Simulator Ensembles for Trustworthy Autonomous Driving Testing
Lev Sorokin, Matteo Biagiola, Andrea Stocco
TL;DR
This work tackles the reliability challenges of simulation-based ADAS testing by introducing MultiSim, a cross-simulator, search-based testing framework that treats simulator disagreement as a first-class signal. By evaluating test scenarios across multiple simulators in a unified optimization, MultiSim identifies simulator-agnostic (valid) failures and reduces simulator-specific flakiness.

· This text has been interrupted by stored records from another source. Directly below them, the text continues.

(** The window of top-level comments that [fetchComments(page, ..)] asks
    for: [from = page * COMMENTS_PAGE_SIZE], [to = from + COMMENTS_PAGE_SIZE - 1],
    both ends included. *)
Definition comment_range (n : nat) : nat * nat :=
  let from := (n * COMMENTS_PAGE_SIZE)%nat in
  (from, (from + COMMENTS_PAGE_SIZE - 1)%nat).

(** [loadMoreComments]:
    [const next = commentPage + 1; setCommentPage(next); fetchComments(next, true)] *)
Definition loadMoreComments (c : PageCells) : PageCells * list Effect :=
  let next := (commentPage c + 1)%nat in
  (setCommentPage next c, [FetchComments next true]).

(** What the handlers of the page send out besides the effects of the
    comment list. *)
Inductive PageEffect :=
  | OfComments (e : Effect)
  | UpdateCommentContent (comment actor body : jsstring).

(** [handleSaveEdit] *)
Definition handleSaveEdit (answer : Awaited) (c : PageCells)
  : PageCells * list PageEffect :=
  let s := page c in
  match editCommentId s with
  | None => (c, [])
  | Some k =>
      if negb (truthy k) || negb (truthy (trim (editContent s)))
         || (COMMENT_MAX_LENGTH <? length (editContent s))%nat
      then (c, [])
      else
        match user s with
        | None =>
            (* [user!.id] throws before the request is sent *)
            (setEditSubmitting false (setEditSubmitting true c),
             [OfComments ConsoleError;
              OfComments (ToastError (js "수정에 실패했습니다."))])
        | Some u =>
            let command :=
              UpdateCommentContent k (auth_id u) (trim (editContent s)) in
            match answer with
            | Fulfilled =>
                (setEditSubmitting false
                   (setPage (λ s, setEditContent [] (setEditCommentId None s))
                      (setEditSubmitting true c)),
                 [command;
                  OfComments (ToastSuccess (js "댓글이 수정되었습니다."));
                  OfComments (FetchComments 0 false)])
            | FulfilledWithError | Rejected =>
                (setEditSubmitting false (setEditSubmitting true c),
                 [command; OfComments ConsoleError;
                  OfComments (ToastError (js "수정에 실패했습니다."))])
            end
        end
  end.

(** ** The calls of fetchComments that the handlers make *)

(** A handler that calls [fetchComments(page, append)] is modelled as
    sending [FetchComments page append]; here the call is carried out
    with what the backend answers for that page. *)
Definition run_effect (getTime : jsstring → option Z) (backend : nat → Fetched)
    (c : PageCells) (e : Effect) : PageCells :=
  match e with
  | FetchComments n append =>
      setPage (λ s, (fetchComments getTime append (backend n) s).1) c
  | _ => c
  end.

Definition run_effects (getTime : jsstring → option Z) (backend : nat → Fetched)
    (effects : list Effect) (c : PageCells) : PageCells :=
  foldl (run_effect getTime backend) c effects.

(** The first load of the page: [fetchComments(0, false)]. *)
Definition first_load (getTime : jsstring → option Z) (backend : nat → Fetched)
    (c : PageCells) : PageCells :=
  run_effects getTime backend [FetchComments 0 false] c.

(** A click on the button that loads more comments, with the fetch it
    starts. *)
Definition load_more (getTime : jsstring → option Z) (backend : nat → Fetched)
    (c : PageCells) : PageCells :=
  let r := loadMoreComments c in
  run_effects getTime backend r.2 r.1.

(** A comment submitted and accepted by the backend, with the reload
    it starts. *)
Definition submit_comment (getTime : jsstring → option Z) (backend : nat → Fetched)
    (c : PageCells) : PageCells :=
  let r := handleSubmitComment Fulfilled (page c) in
  run_effects getTime backend r.2 (setPage (λ _, r.1) c).

(** ** The assembly with objects that have identity

    The same code once more, run on a heap: every object, array and map
    is a cell with an address, as in the JavaScript run; [{ ...c, k: v }]
    allocates a new object, [filter] and [map] allocate new arrays,
    [Map.set] and [sort] write into the cell they are called on. *)

Module Heap.

Abbreviation loc := nat (only parsing).

(** The property [parent] of an object: absent (or undefined), null, or a
    reference to a comment object. *)
Inductive ParentSlot :=
  | SlotAbsent
  | SlotNull
  | SlotRef (l : loc).

(** A comment object: the columns of the row, and the three properties
    that hold references ([profiles], [parent], [replies]). *)
Record Object := {
  o_id : jsstring;
  o_post_id : jsstring;
  o_user_id : jsstring;
  o_content : jsstring;
  o_created_at : jsstring;
  o_parent_id : option jsstring;
  o_likes_count : Z;
  o_deleted_at : option jsstring;
  o_profiles : option loc;
  o_parent : ParentSlot;
  o_replies : option loc;
}.

Inductive Cell :=
  | CProfile (p : ProfileRow)
  | CObject (o : Object)
  | CArray (elems : list loc)
  | CStrings (elems : list jsstring)
  | CMap (entries : gmap jsstring loc)
  | CSet (members : gset jsstring).

Abbreviation heap := (list Cell) (only parsing).

(** A run reads and extends the heap; [None] is a fault (a cell of the
    wrong kind, or no cell, at an address). *)
Definition Run (A : Type) : Type := heap → option (A * heap).

Definition ret {A} (a : A) : Run A := λ h, Some (a, h).

Definition bind {A B} (m : Run A) (f : A → Run B) : Run B :=
  λ h, match m h with Some (a, h') => f a h' | None => None end.

Definition fault {A} : Run A := λ _, None.

Notation "x <~ m ;; k" := (bind m (λ x, k))
  (at level 100, m at next level, right associativity).

Definition alloc (c : Cell) : Run loc := λ h, Some (length h, h ++ [c]).

Definition read (l : loc) : Run Cell :=
  λ h, match h !! l with Some c => Some (c, h) | None => None end.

The approach uses a model-based road representation with Catmull–Rom interpolation, a multi-objective fitness vector across simulators, and a disagreement-predictor surrogate to prune low-value evaluations, achieving substantial gains in simulator-agnostic failures (about 70% validity on average) and up to 38% improvements in efficiency when predicting disagreements. The results across three lane-keeping ADAS and three simulators show that optimal simulator pairings depend on the SUT, with BD (BeamNG–Donkey) and BU (BeamNG–Udacity) often delivering the strongest performance, and the method generalizes beyond lane-keeping toward broader ADS testing challenges.
Abstract
Scenario-based testing with driving simulators is extensively used to identify failing conditions of automated driving assistance systems (ADAS). However, existing studies have shown that repeated test execution in the same as well as in distinct simulators can yield different outcomes, which can be attributed to sources of flakiness or different implementations of the physics. In this paper, we present MultiSim, a novel approach to multi-simulation ADAS testing based on a search-based testing approach that leverages an ensemble of simulators to identify failure-inducing, simulator-agnostic test scenarios. During the search, each scenario is evaluated jointly on multiple simulators. Scenarios that produce consistent results across simulators are prioritized for further exploration, while those that fail on only a subset of simulators are given less priority, as they may reflect simulator-specific issues rather than generalizable failures. Our empirical study, which involves testing three lane-keeping ADAS on different pairs of three widely used simulators, demonstrates that MultiSim outperforms single-simulator testing by achieving, on average, a higher rate of simulator-agnostic failures by 66%. Compared to a state-of-the-art multi-simulator approach that combines the outcome of independent test generation campaigns obtained in different simulators, MultiSim identifies, on average, up to 3.4X more simulator-agnostic failing tests and higher failure rates. To avoid the costly execution of test inputs on which simulators disagree, we propose to predict simulator disagreements and bypass test executions. Our results show that utilizing a surrogate model during the search retains the average number of valid failures and also improves efficiency. Our findings indicate that combining an ensemble of simulators is a promising approach for the automated cross-replication in ADAS testing.